[Stored records]
Definition new_lifecycle (users : nat) : Lifecycle :=
  MkLifecycle DISCONNECTED None false false false false false (replicate (2 + users) idle) [].

Definition set_state (w : WsState) (s : Lifecycle) : Lifecycle :=
  MkLifecycle w (transport_worker s) (stop_requested s) (stop_pending s) (lifecycle_locked s) (ix_running s) (worker_running s)
    (threads s) (returned s).
Definition set_transport (w : option worker_point) (requested pending : bool) (s : Lifecycle) : Lifecycle :=
  MkLifecycle (state_ s) w requested pending (lifecycle_locked s) (ix_running s) (worker_running s) (threads s) (returned s).
Definition set_lock (b : bool) (s : Lifecycle) : Lifecycle :=
  MkLifecycle (state_ s) (transport_worker s) (stop_requested s) (stop_pending s) b (ix_running s) (worker_running s)
    (threads s) (returned s).
Definition set_running (ix mw : bool) (s : Lifecycle) : Lifecycle :=
  MkLifecycle (state_ s) (transport_worker s) (stop_requested s) (stop_pending s) (lifecycle_locked s) ix mw
    (threads s) (returned s).
Definition at_point (i : nat) (p : call_point) (s : Lifecycle) : Lifecycle :=
  MkLifecycle (state_ s) (transport_worker s) (stop_requested s) (stop_pending s) (lifecycle_locked s) (ix_running s)
    (worker_running s) (<[i := p]> (threads s)) (returned s).
Definition return_ (i : nat) (b : bool) (s : Lifecycle) : Lifecycle :=
  MkLifecycle (state_ s) (transport_worker s) (stop_requested s) (stop_pending s) (lifecycle_locked s) (ix_running s)
    (worker_running s) (<[i := idle]> (threads s)) (returned s ++ [(i, b)]).

Definition has_worker (s : Lifecycle) : bool := match transport_worker s with Some _ => true | None => false end.
Definition internal (i : nat) : bool := bool_decide (i < 2).
Definition is_idle (i : nat) (s : Lifecycle) : bool := bool_decide (threads s !! i = Some idle).

(** ** Steps *)

Definition start_transport_worker (s : Lifecycle) : Lifecycle :=
  match transport_worker s with Some _ => s | None => set_transport (Some w_waiting) false false s end.

(** The state, and whether a worker is there to stop. *)
Definition request_transport_stop (s : Lifecycle) : Lifecycle * bool :=
  match transport_worker s with None => (s, false) | Some w => (set_transport (Some w) true true s, true) end.

(** What an idle thread begins: a call, or for IXWebSocket's thread the handling of
    an open, close or error. *)
Inductive task := do_connect | do_disconnect | do_handle.

(** A thread calls into the client only while it runs. *)
Definition may_call (i : nat) (s : Lifecycle) : bool :=
  match i with 0 => ix_running s | 1 => worker_running s | _ => true end.

Definition begin_task (i : nat) (t : task) (s : Lifecycle) : option Lifecycle :=
  if negb (may_call i s) then None
  else match t with
  | do_connect => Some (at_point i c_entry s)
  | do_disconnect => Some (at_point i d_lock s)
  | do_handle => if bool_decide (i = 0) then Some (at_point i h_check s) else None
  end.

(** The steps of [connect]; [fails]: the operation of the step throws. *)
Definition connect_step (i : nat) (p : call_point) (fails : bool) (s : Lifecycle) : option Lifecycle :=
  match p with
  | c_entry =>
      if internal i && stop_pending s then Some (return_ i false s)
      else if internal i then Some (at_point i c_entry_again s)
      else Some (at_point i (if stop_pending s then c_wait_stop else c_state) s)
  | c_entry_again => Some (at_point i (if stop_pending s then c_wait_stop else c_state) s)
  | c_wait_stop => if has_worker s then None else Some (at_point i c_state s)
  | c_state => Some (at_point i (if bool_decide (state_ s = DISCONNECTED) then c_active else c_lock) s)
  | c_active => Some (at_point i (if has_worker s then c_request else c_lock) s)
  | c_request =>
      let '(s, _) := request_transport_stop s in
      Some (if internal i then return_ i false s else at_point i c_wait_active s)
  | c_wait_active => if has_worker s then None else Some (at_point i c_lock s)
  | c_lock =>
      if lifecycle_locked s then None
      else match state_ s with
      | CONNECTED | CONNECTING | RECONNECTING => Some (return_ i true s)
      | CLOSING => Some (return_ i false s)
      | _ => Some (at_point i c_start (set_lock true s))
      end
  | c_start => Some (if fails then at_point i c_failed s else at_point i c_store (start_transport_worker s))
  | c_store => Some (at_point i c_worker (set_state CONNECTING s))
  | c_worker => Some (if fails then at_point i c_failed s else at_point i c_run (set_running (ix_running s) true s))
  | c_run =>
      Some (if fails then at_point i c_failed s else return_ i true (set_lock false (set_running true (worker_running s) s)))
  | c_failed => Some (at_point i c_failed_request (set_state CLOSING s))
  | c_failed_request =>
      let '(s, deferred) := request_transport_stop s in
      Some (at_point i (if deferred then c_failed_wait else f_stop) (set_lock false s))
  | c_failed_wait => if has_worker s then None else Some (at_point i idle s)
  | _ => None
  end.

Definition disconnect_step (i : nat) (p : call_point) (s : Lifecycle) : option Lifecycle :=
  match p with
  | d_lock => if lifecycle_locked s then None else Some (at_point i d_request (set_lock true (set_state CLOSING s)))
  | d_request =>
      let '(s, deferred) := request_transport_stop s in
      Some (at_point i (if deferred then (if internal i then idle else d_wait) else f_stop) (set_lock false s))
  | d_wait => if has_worker s then None else Some (at_point i idle s)
  | _ => None
  end.

(** [finish_disconnect] and [publish_disconnected] by the caller. *)
Definition finish_step (i : nat) (p : call_point) (s : Lifecycle) : option Lifecycle :=
  match p with
  | f_stop => if is_idle 0 s then Some (at_point i f_join (set_running false (worker_running s) s)) else None
  | f_join =>
      if is_idle 1 s && negb (lifecycle_locked s) then Some (at_point i f_publish (set_running (ix_running s) false s)) else None
  | f_publish => Some (at_point i idle (set_state DISCONNECTED s))
  | _ => None
  end.

(** The section of a handler that stores the state [h] leaves. *)
Definition handle_step (i : nat) (p : call_point) (h : handled) (s : Lifecycle) : option Lifecycle :=
  match p with
  | h_check =>
      if lifecycle_locked s then None
      else if stop_pending s then Some (at_point i idle s)
      else Some (at_point i (h_store h) (set_lock true s))
  | h_store h => Some (at_point i idle (set_lock false (set_state (state_after h) s)))
  | _ => None
  end.

Definition call_step (i : nat) (p : call_point) (fails : bool) (h : handled) (s : Lifecycle) : option Lifecycle :=
  match p with
  | idle => None
  | d_lock | d_request | d_wait => disconnect_step i p s
  | f_stop | f_join | f_publish => finish_step i p s
  | h_check | h_store _ => handle_step i p h s
  | _ => connect_step i p fails s
  end.

(** [transport_worker_loop]. *)
Definition transport_step (s : Lifecycle) : option Lifecycle :=
  match transport_worker s with
  | None => None
  | Some w_waiting =>
      if stop_requested s then Some (set_transport (Some w_stopping) (stop_requested s) (stop_pending s) s) else None
  | Some w_stopping =>
      if is_idle 0 s
      then Some (set_transport (Some w_joining) (stop_requested s) (stop_pending s) (set_running false (worker_running s) s))
      else None
  | Some w_joining =>
      if is_idle 1 s && negb (lifecycle_locked s)
      then Some (set_transport (Some w_publishing) (stop_requested s) (stop_pending s) (set_running (ix_running s) false s))
      else None
  | Some w_publishing => Some (set_transport (Some w_ending) (stop_requested s) (stop_pending s) (set_state DISCONNECTED s))
  | Some w_ending => Some (set_transport None false false s)
  end.

Inductive life_event :=
  | begins (i : nat) (t : task)
  | continues (i : nat) (fails : bool) (h : handled)
  | works.

Definition life_step (s : Lifecycle) (e : life_event) : option Lifecycle :=
  match e with
  | begins i t => if is_idle i s then begin_task i t s else None
  | continues i fails h => p ← threads s !! i; call_step i p fails h s
  | works => transport_step s
  end.

Fixpoint life_run (s : Lifecycle) (es : list life_event) : option Lifecycle :=
  match es with
  | [] => Some s
  | e :: es => s ← life_step s e; life_run s es
  end.

(** Whether a step stores CLOSING between the worker's last two steps: after it
    published DISCONNECTED, before it is gone. *)
Definition closes_late (s : Lifecycle) (e : life_event) : bool :=
  match e with
  | continues i _ _ =>
      bool_decide (transport_worker s = Some w_ending) &&
      (bool_decide (threads s !! i = Some d_lock) || bool_decide (threads s !! i = Some c_failed))
  | _ => false
  end.

Definition punctual (s s' : Lifecycle) : Prop := ∃ e, life_step s e = Some s' ∧ closes_late s e = false.
Definition reached_punctually (users : nat) : Lifecycle → Prop := rtc punctual (new_lifecycle users).

(** Nothing is under way: no call, and no worker that was asked to stop. *)
Definition at_peace (s : Lifecycle) : bool :=
  forallb (λ p, bool_decide (p = idle)) (threads s) &&
  match transport_worker s with None => true | Some w_waiting => negb (stop_requested s) | _ => false end.

(** ** Invariant *)

(** The points after a store of CLOSING, up to what answers it. *)
Definition finishes (p : call_point) : bool :=
  match p with d_request | c_failed_request | f_stop | f_join | f_publish => true | _ => false end.

Definition worker_finishes (s : Lifecycle) : bool :=
  match transport_worker s with
  | Some w_waiting => stop_requested s
  | Some w_ending | None => false
  | Some _ => true
  end.

(** Whoever stored CLOSING is still there, or has handed it to the worker. *)
Definition closing_answered (s : Lifecycle) : Prop :=
  state_ s = CLOSING →
    transport_worker s ≠ Some w_ending ∧
    (worker_finishes s = true ∨ ∃ i p, threads s !! i = Some p ∧ finishes p = true).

### Activity
Only the lines above starting at the one containing "(state_after h) s)))" and ending at the one containing "disconnect_step i p s", both included, are to be returned, exactly as they read.

### Solution to the exercise
  | h_store h => Some (at_point i idle (set_lock false (set_state (state_after h) s)))
  | _ => None
  end.

Definition call_step (i : nat) (p : call_point) (fails : bool) (h : handled) (s : Lifecycle) : option Lifecycle :=
  match p with
  | idle => None
  | d_lock | d_request | d_wait => disconnect_step i p s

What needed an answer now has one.